■ **TO DO**
Once the line containing "asn_DEF_PreSharedKeyRecipientInfo : asn_TYPE_descriptor" is found in the entries below, restate it and each following line word for word, stopping after the line containing "CONTEXT 1) 1 ].".

■ **TASK INPUT**
________________________
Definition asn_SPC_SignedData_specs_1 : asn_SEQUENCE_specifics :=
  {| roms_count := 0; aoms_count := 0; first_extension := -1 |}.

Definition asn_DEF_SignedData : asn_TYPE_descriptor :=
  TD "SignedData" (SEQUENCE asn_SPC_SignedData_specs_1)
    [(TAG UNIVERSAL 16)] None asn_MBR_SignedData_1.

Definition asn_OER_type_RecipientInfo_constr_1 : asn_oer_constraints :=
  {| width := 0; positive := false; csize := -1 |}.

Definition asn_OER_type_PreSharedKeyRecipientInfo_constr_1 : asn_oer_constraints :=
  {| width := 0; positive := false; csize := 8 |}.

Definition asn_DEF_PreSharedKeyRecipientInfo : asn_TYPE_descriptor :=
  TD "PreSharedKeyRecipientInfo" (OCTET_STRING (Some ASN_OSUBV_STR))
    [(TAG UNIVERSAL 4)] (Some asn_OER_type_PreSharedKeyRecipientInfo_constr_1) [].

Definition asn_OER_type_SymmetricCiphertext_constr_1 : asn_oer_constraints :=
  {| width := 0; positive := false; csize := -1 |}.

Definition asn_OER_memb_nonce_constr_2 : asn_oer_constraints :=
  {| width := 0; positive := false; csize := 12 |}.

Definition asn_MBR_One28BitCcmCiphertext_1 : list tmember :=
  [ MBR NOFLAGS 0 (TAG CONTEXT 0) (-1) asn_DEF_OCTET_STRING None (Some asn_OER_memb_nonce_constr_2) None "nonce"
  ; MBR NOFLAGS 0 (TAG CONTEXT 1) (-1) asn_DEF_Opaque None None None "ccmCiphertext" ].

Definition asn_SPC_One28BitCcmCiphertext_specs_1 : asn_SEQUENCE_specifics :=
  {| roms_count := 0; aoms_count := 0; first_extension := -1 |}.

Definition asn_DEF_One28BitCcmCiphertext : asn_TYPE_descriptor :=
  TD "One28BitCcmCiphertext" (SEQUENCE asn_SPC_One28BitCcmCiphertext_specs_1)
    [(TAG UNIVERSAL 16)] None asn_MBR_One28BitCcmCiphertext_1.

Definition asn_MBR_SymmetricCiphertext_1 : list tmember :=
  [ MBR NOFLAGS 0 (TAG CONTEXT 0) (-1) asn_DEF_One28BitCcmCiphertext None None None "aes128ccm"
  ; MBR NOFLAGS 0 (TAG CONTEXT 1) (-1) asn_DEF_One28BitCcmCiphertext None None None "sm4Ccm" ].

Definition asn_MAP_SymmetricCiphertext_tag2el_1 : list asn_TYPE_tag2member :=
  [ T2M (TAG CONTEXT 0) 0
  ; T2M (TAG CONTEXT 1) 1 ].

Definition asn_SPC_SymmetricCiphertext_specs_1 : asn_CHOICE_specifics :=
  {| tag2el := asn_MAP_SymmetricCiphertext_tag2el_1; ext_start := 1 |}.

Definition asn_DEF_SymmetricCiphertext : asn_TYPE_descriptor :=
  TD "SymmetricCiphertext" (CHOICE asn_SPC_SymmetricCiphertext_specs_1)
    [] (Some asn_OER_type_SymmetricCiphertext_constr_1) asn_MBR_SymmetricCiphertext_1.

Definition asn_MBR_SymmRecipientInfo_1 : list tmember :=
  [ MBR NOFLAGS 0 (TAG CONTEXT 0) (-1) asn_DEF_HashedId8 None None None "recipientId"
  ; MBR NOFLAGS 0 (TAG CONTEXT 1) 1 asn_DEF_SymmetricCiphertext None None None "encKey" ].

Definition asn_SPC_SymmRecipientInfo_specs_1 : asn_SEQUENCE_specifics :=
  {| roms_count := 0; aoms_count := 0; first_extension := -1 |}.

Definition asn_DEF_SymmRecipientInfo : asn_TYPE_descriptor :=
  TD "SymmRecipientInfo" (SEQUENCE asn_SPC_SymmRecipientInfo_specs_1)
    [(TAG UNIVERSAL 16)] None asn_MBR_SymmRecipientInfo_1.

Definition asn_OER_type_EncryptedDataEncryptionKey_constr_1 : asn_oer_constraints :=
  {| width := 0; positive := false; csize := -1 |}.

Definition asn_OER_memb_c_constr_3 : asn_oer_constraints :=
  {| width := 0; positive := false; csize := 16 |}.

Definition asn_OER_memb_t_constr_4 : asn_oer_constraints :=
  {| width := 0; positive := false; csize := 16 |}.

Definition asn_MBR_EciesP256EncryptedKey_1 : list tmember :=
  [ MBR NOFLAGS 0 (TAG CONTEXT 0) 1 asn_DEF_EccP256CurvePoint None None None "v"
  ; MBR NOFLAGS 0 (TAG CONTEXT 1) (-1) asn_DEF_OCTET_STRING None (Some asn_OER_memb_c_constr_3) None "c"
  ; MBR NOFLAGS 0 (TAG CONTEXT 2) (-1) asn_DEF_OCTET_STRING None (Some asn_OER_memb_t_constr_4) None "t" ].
________________________
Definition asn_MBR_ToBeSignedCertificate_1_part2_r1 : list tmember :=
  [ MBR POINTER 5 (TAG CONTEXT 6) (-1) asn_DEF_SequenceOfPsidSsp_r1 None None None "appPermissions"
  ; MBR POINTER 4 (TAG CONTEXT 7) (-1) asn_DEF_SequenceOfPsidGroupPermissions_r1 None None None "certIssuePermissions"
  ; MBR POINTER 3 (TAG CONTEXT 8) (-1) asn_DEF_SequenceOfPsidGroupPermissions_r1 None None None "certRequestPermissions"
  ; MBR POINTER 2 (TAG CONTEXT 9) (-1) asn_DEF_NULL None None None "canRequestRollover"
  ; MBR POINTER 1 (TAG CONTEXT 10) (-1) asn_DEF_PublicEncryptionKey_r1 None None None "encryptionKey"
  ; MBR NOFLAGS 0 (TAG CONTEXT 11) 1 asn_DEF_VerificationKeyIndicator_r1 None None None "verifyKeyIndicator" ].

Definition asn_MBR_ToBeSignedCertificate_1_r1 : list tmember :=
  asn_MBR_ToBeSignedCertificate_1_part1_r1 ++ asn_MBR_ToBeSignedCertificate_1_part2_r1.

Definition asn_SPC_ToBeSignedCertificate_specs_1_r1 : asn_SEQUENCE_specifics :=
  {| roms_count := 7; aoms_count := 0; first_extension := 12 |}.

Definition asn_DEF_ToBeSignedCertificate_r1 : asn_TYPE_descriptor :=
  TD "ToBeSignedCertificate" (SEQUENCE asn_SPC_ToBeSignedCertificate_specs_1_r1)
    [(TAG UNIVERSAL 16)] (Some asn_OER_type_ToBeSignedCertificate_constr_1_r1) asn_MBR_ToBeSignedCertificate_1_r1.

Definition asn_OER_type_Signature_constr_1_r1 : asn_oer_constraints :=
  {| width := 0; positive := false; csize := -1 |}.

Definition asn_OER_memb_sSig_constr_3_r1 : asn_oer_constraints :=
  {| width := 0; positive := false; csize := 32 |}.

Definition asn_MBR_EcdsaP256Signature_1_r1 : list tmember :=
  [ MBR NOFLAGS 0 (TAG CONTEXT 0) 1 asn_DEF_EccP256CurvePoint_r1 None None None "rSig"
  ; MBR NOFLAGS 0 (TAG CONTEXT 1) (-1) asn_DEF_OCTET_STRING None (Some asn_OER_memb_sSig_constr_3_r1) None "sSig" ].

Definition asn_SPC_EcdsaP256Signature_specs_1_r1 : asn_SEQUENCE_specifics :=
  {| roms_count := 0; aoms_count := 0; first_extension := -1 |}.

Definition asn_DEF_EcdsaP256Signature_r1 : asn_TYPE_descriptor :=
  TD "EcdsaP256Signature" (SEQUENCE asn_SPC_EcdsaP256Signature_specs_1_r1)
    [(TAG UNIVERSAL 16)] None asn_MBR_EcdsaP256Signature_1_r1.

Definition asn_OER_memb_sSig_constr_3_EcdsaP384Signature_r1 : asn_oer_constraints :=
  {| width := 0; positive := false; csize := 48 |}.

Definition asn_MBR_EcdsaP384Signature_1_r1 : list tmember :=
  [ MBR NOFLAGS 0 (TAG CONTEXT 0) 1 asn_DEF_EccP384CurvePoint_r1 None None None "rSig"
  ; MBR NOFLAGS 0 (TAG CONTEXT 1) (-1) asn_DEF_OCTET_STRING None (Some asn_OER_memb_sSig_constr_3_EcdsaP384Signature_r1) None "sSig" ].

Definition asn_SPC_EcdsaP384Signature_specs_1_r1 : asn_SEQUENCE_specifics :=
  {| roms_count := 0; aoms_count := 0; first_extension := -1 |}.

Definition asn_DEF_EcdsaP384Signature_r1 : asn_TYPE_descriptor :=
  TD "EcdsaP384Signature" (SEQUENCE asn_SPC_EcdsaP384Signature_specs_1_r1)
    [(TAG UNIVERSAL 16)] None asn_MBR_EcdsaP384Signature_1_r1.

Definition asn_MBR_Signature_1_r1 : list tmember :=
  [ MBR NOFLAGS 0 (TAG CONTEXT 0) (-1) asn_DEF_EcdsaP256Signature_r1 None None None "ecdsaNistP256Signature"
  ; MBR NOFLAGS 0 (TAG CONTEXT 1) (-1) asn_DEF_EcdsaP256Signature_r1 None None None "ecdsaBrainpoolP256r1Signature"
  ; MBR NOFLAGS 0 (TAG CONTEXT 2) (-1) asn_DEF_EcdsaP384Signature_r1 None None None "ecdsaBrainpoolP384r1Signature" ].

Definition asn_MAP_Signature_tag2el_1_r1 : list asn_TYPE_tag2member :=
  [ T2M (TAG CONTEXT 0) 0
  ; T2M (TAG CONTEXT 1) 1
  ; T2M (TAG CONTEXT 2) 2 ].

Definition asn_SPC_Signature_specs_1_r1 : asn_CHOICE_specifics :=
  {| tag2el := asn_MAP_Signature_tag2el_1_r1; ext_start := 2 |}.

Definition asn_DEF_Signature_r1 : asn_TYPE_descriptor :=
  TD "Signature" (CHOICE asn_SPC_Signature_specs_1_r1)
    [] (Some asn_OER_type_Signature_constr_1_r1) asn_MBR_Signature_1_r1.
________________________
■ **RESULT OF THIS TASK**
Definition asn_DEF_PreSharedKeyRecipientInfo : asn_TYPE_descriptor :=
  TD "PreSharedKeyRecipientInfo" (OCTET_STRING (Some ASN_OSUBV_STR))
    [(TAG UNIVERSAL 4)] (Some asn_OER_type_PreSharedKeyRecipientInfo_constr_1) [].

Definition asn_OER_type_SymmetricCiphertext_constr_1 : asn_oer_constraints :=
  {| width := 0; positive := false; csize := -1 |}.

Definition asn_OER_memb_nonce_constr_2 : asn_oer_constraints :=
  {| width := 0; positive := false; csize := 12 |}.

Definition asn_MBR_One28BitCcmCiphertext_1 : list tmember :=
  [ MBR NOFLAGS 0 (TAG CONTEXT 0) (-1) asn_DEF_OCTET_STRING None (Some asn_OER_memb_nonce_constr_2) None "nonce"
  ; MBR NOFLAGS 0 (TAG CONTEXT 1) (-1) asn_DEF_Opaque None None None "ccmCiphertext" ].

Definition asn_SPC_One28BitCcmCiphertext_specs_1 : asn_SEQUENCE_specifics :=
  {| roms_count := 0; aoms_count := 0; first_extension := -1 |}.

Definition asn_DEF_One28BitCcmCiphertext : asn_TYPE_descriptor :=
  TD "One28BitCcmCiphertext" (SEQUENCE asn_SPC_One28BitCcmCiphertext_specs_1)
    [(TAG UNIVERSAL 16)] None asn_MBR_One28BitCcmCiphertext_1.

Definition asn_MBR_SymmetricCiphertext_1 : list tmember :=
  [ MBR NOFLAGS 0 (TAG CONTEXT 0) (-1) asn_DEF_One28BitCcmCiphertext None None None "aes128ccm"
  ; MBR NOFLAGS 0 (TAG CONTEXT 1) (-1) asn_DEF_One28BitCcmCiphertext None None None "sm4Ccm" ].

Definition asn_MAP_SymmetricCiphertext_tag2el_1 : list asn_TYPE_tag2member :=
  [ T2M (TAG CONTEXT 0) 0
  ; T2M (TAG CONTEXT 1) 1 ].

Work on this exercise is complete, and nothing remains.